__Task data__.
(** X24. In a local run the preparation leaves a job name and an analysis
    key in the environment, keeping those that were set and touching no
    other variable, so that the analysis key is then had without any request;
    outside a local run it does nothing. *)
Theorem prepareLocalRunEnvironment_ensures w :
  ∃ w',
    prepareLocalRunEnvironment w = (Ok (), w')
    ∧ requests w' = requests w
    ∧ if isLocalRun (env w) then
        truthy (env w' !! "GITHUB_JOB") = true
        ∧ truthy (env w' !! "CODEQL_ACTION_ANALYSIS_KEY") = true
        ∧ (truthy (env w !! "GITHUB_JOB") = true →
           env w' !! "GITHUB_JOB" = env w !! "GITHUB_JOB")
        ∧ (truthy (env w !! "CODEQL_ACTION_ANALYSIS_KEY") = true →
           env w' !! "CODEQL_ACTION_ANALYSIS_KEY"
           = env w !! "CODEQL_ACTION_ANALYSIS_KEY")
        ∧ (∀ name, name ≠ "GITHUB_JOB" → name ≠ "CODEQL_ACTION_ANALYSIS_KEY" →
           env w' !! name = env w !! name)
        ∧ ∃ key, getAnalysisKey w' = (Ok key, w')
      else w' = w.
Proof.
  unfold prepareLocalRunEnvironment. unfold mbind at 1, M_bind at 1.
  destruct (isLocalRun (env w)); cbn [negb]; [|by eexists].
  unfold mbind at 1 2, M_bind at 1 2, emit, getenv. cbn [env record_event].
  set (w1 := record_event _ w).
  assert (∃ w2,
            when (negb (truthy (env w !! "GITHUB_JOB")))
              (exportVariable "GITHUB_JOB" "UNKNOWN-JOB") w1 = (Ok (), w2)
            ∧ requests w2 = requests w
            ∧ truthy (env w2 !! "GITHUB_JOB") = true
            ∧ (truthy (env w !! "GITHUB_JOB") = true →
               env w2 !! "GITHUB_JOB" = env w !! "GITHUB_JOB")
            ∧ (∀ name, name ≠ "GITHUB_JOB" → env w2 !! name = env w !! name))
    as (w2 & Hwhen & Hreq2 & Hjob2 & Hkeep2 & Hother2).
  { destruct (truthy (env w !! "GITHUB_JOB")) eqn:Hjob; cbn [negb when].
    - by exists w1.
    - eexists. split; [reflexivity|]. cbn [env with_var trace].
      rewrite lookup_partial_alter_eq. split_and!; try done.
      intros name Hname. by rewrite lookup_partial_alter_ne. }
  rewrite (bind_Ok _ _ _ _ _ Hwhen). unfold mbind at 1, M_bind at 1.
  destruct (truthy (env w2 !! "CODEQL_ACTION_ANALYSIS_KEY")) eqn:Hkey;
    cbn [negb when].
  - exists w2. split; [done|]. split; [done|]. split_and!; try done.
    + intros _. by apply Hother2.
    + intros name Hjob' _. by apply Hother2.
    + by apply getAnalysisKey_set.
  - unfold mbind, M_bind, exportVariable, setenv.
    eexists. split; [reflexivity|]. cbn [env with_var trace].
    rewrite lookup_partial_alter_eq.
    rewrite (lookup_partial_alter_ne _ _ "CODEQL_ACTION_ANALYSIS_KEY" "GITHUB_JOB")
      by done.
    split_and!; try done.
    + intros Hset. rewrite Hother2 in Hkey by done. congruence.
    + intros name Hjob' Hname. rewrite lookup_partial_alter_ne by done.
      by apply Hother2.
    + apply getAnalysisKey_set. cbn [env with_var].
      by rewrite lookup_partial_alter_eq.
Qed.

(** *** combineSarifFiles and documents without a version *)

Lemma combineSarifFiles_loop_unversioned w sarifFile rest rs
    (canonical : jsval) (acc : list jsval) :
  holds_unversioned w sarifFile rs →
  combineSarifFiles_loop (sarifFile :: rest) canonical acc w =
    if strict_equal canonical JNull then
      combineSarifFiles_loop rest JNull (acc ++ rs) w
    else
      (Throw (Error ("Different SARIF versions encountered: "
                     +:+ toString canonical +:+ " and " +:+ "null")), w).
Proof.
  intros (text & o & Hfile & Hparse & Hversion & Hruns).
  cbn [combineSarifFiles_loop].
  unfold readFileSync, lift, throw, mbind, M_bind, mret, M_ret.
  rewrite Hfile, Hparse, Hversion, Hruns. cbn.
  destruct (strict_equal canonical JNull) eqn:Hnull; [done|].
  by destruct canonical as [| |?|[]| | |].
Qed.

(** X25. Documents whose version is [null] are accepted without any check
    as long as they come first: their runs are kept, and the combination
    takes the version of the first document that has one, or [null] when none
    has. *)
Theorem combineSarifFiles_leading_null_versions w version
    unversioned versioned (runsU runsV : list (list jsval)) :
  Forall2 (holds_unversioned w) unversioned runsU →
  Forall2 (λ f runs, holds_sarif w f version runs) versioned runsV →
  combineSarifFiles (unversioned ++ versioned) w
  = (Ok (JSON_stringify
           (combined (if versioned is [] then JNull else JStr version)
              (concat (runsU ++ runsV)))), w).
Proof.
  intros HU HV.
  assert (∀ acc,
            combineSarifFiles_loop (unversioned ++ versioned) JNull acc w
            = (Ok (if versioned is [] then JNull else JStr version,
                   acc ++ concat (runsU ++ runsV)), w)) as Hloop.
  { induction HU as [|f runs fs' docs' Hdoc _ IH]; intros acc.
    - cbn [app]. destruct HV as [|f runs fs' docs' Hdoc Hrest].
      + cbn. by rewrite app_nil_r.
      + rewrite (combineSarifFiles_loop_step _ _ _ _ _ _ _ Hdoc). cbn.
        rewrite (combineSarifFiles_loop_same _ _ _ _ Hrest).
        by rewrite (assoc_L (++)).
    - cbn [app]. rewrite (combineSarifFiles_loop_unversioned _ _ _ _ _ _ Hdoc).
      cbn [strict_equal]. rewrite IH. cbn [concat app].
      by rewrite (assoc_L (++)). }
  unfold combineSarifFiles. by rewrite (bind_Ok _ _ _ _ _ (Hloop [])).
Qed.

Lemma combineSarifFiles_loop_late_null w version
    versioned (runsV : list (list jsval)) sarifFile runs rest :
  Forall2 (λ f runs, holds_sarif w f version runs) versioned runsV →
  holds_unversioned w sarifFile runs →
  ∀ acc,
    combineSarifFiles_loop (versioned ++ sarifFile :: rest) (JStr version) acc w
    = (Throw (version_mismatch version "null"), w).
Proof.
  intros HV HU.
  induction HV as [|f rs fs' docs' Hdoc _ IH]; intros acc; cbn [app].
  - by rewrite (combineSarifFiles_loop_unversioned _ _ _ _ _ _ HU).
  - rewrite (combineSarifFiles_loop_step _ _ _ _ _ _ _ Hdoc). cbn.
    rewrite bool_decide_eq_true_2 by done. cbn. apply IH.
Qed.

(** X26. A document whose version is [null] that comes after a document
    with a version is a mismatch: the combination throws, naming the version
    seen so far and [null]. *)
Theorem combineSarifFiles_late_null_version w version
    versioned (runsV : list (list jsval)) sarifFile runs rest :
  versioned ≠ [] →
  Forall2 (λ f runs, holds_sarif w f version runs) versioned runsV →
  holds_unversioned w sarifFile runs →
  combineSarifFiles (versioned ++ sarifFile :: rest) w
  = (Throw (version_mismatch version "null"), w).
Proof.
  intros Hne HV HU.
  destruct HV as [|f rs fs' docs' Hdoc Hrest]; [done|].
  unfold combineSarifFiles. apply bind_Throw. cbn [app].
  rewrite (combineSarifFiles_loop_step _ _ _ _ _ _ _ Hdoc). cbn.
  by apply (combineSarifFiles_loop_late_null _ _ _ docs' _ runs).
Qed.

__Task goal__. Print only what lies in the material above starting at the line with "with a version" and ending at the line with "versioned ≠ [] →", every line exactly as given.

__Completed exercise__.
    with a version is a mismatch: the combination throws, naming the version
    seen so far and [null]. *)
Theorem combineSarifFiles_late_null_version w version
    versioned (runsV : list (list jsval)) sarifFile runs rest :
  versioned ≠ [] →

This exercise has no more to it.